This time of year the airwaves are filled with ads urging you to get your ducts cleaned. Your ducts are your home's lungs, they say, so why wouldn't you clean them? Yet if comfort is a problem in your home, its more important to seal your ducts than it is to clean them up.

After years of research at the U.S. Department of Energy's Lawrence Berkeley National Laboratory (LBNL), a new process shows real promise of permanently solving comfort-related leaking ductwork problems in many (though not all) homes. LBNL's process-called the Aeroseal systems being licensed around the country to a few experienced heating and cooling system contractors. The first Denver area company to sign up, take the training and start sealing homes is Air Flow Solutions, Inc. (303-635-1010)

The approach relies on a airborne sealant that is circulated within the ductwork. But first a little background on the basic problem.

Duct problems

Virtually every home's ductwork leaks. According to LBNL, typical duct systems lose 25 to 40 percent of the heating and cooling energy put out by the furnace or air conditioner. Field observations by contractors working with Energy Rated Homes of Colorado generally support LBNL's claim.

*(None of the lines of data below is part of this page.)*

Definition api_QueryLocksResponse_Has := Has api_QueryLocksResponse_desc.
Definition api_QueryLocksResponse_Clear := Clear api_QueryLocksResponse_desc.
Definition api_QueryLocksResponse_Get := Get api_QueryLocksResponse_desc.
Definition api_QueryLocksResponse_Set := Set_ api_QueryLocksResponse_desc.
Definition api_QueryLocksResponse_Mutable := Mutable api_QueryLocksResponse_desc.
Definition api_QueryLocksResponse_NewField := NewField api_QueryLocksResponse_desc.
Definition api_QueryLocksResponse_WhichOneof := WhichOneof api_QueryLocksResponse_desc.
Definition api_QueryLocksResponse_GetUnknown := GetUnknown api_QueryLocksResponse_desc.
Definition api_QueryLocksResponse_SetUnknown := SetUnknown api_QueryLocksResponse_desc.
Definition api_QueryLocksResponse_Range {A} := Range api_QueryLocksResponse_desc (A := A).
Definition api_QueryLocksResponse_ProtoReflect : Reflection api_QueryLocksResponse :=
  MkReflection api_QueryLocksResponse_Has api_QueryLocksResponse_Clear api_QueryLocksResponse_Get
      api_QueryLocksResponse_Set api_QueryLocksResponse_Mutable api_QueryLocksResponse_NewField
      (fun A => api_QueryLocksResponse_Range).
Definition api_QueryLocksResponse_messageType : MessageType api_QueryLocksResponse := message_type
    api_QueryLocksResponse_desc.
Definition api_QueryLocksResponse_IsValid := message_IsValid (T := api_QueryLocksResponse).
Definition api_QueryLocksResponse_Reset (x : api_QueryLocksResponse) : api_QueryLocksResponse :=
  Mk_api_QueryLocksResponse [] None [].
Definition api_QueryLocksResponse_GetLocks (x : option api_QueryLocksResponse) : list (option
    api_LockResource) :=
  match x with Some x => api_QueryLocksResponse_Locks x | None => [] end.
Definition api_QueryLocksResponse_GetPagination (x : option api_QueryLocksResponse) : option
    ApiPageResponse :=
  match x with Some x => api_QueryLocksResponse_Pagination x | None => None end.
Definition api_QueryLocksResponse_size := ProtoMethods_Size api_QueryLocksResponse_desc.
Definition api_QueryLocksResponse_marshal := ProtoMethods_Marshal api_QueryLocksResponse_desc.
Definition api_QueryLocksResponse_unmarshal := ProtoMethods_Unmarshal api_QueryLocksResponse_desc.

(** The list value of Locks. *)
Definition api_QueryLocksResponse_1_list_Len := list_Len (M := api_LockResource).
Definition api_QueryLocksResponse_1_list_Get := list_Get (M := api_LockResource).
Definition api_QueryLocksResponse_1_list_Set := list_Set (M := api_LockResource).
Definition api_QueryLocksResponse_1_list_Append := list_Append (M := api_LockResource).
Definition api_QueryLocksResponse_1_list_AppendMutable := list_AppendMutable (desc_codec
    api_LockResource_desc).
Definition api_QueryLocksResponse_1_list_Truncate := list_Truncate (M := api_LockResource).
Definition api_QueryLocksResponse_1_list_NewElement := list_NewElement (desc_codec
    api_LockResource_desc).
Definition api_QueryLocksResponse_1_list_IsValid := list_IsValid (M := api_LockResource).

(** ** api/lockup/module/v1/module.pulsar.go *)

Record api_LockupModule := Mk_api_LockupModule {
  api_LockupModule_unknownFields : bytes;
}.

Definition api_LockupModule_desc : Desc api_LockupModule :=
  MkDesc "lockup.module.v1.Module" "Module"
    []
    (Mk_api_LockupModule [])
    api_LockupModule_unknownFields (fun v x => Mk_api_LockupModule v).

Definition api_LockupModule_Has := Has api_LockupModule_desc.
Definition api_LockupModule_Clear := Clear api_LockupModule_desc.
Definition api_LockupModule_Get := Get api_LockupModule_desc.
Definition api_LockupModule_Set := Set_ api_LockupModule_desc.
Definition api_LockupModule_Mutable := Mutable api_LockupModule_desc.
Definition api_LockupModule_NewField := NewField api_LockupModule_desc.
Definition api_LockupModule_WhichOneof := WhichOneof api_LockupModule_desc.
Definition api_LockupModule_GetUnknown := GetUnknown api_LockupModule_desc.
Definition api_LockupModule_SetUnknown := SetUnknown api_LockupModule_desc.
Definition api_LockupModule_Range {A} := Range api_LockupModule_desc (A := A).
Definition api_LockupModule_ProtoReflect : Reflection api_LockupModule :=
  MkReflection api_LockupModule_Has api_LockupModule_Clear api_LockupModule_Get
      api_LockupModule_Set api_LockupModule_Mutable api_LockupModule_NewField (fun A =>
      api_LockupModule_Range).
Definition api_LockupModule_messageType : MessageType api_LockupModule := message_type
    api_LockupModule_desc.
Definition api_LockupModule_IsValid := message_IsValid (T := api_LockupModule).
Definition api_LockupModule_Reset (x : api_LockupModule) : api_LockupModule :=
  Mk_api_LockupModule [].
Definition api_LockupModule_size := ProtoMethods_Size api_LockupModule_desc.
Definition api_LockupModule_marshal := ProtoMethods_Marshal api_LockupModule_desc.
Definition api_LockupModule_unmarshal := ProtoMethods_Unmarshal api_LockupModule_desc.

Ductwork leaks cause comfort problems and energy problems that you usually wouldn't tie back to ducts until they are sealed up. Leaky ducts can either cause or exacerbate premature building failures, most frequently early paint failures but sometimes more serious problems like rot. Sadly, leaking ductwork sometimes causes health and safety problems, such as the drafting of unburned combustion gases back down water heater flues and into the house air.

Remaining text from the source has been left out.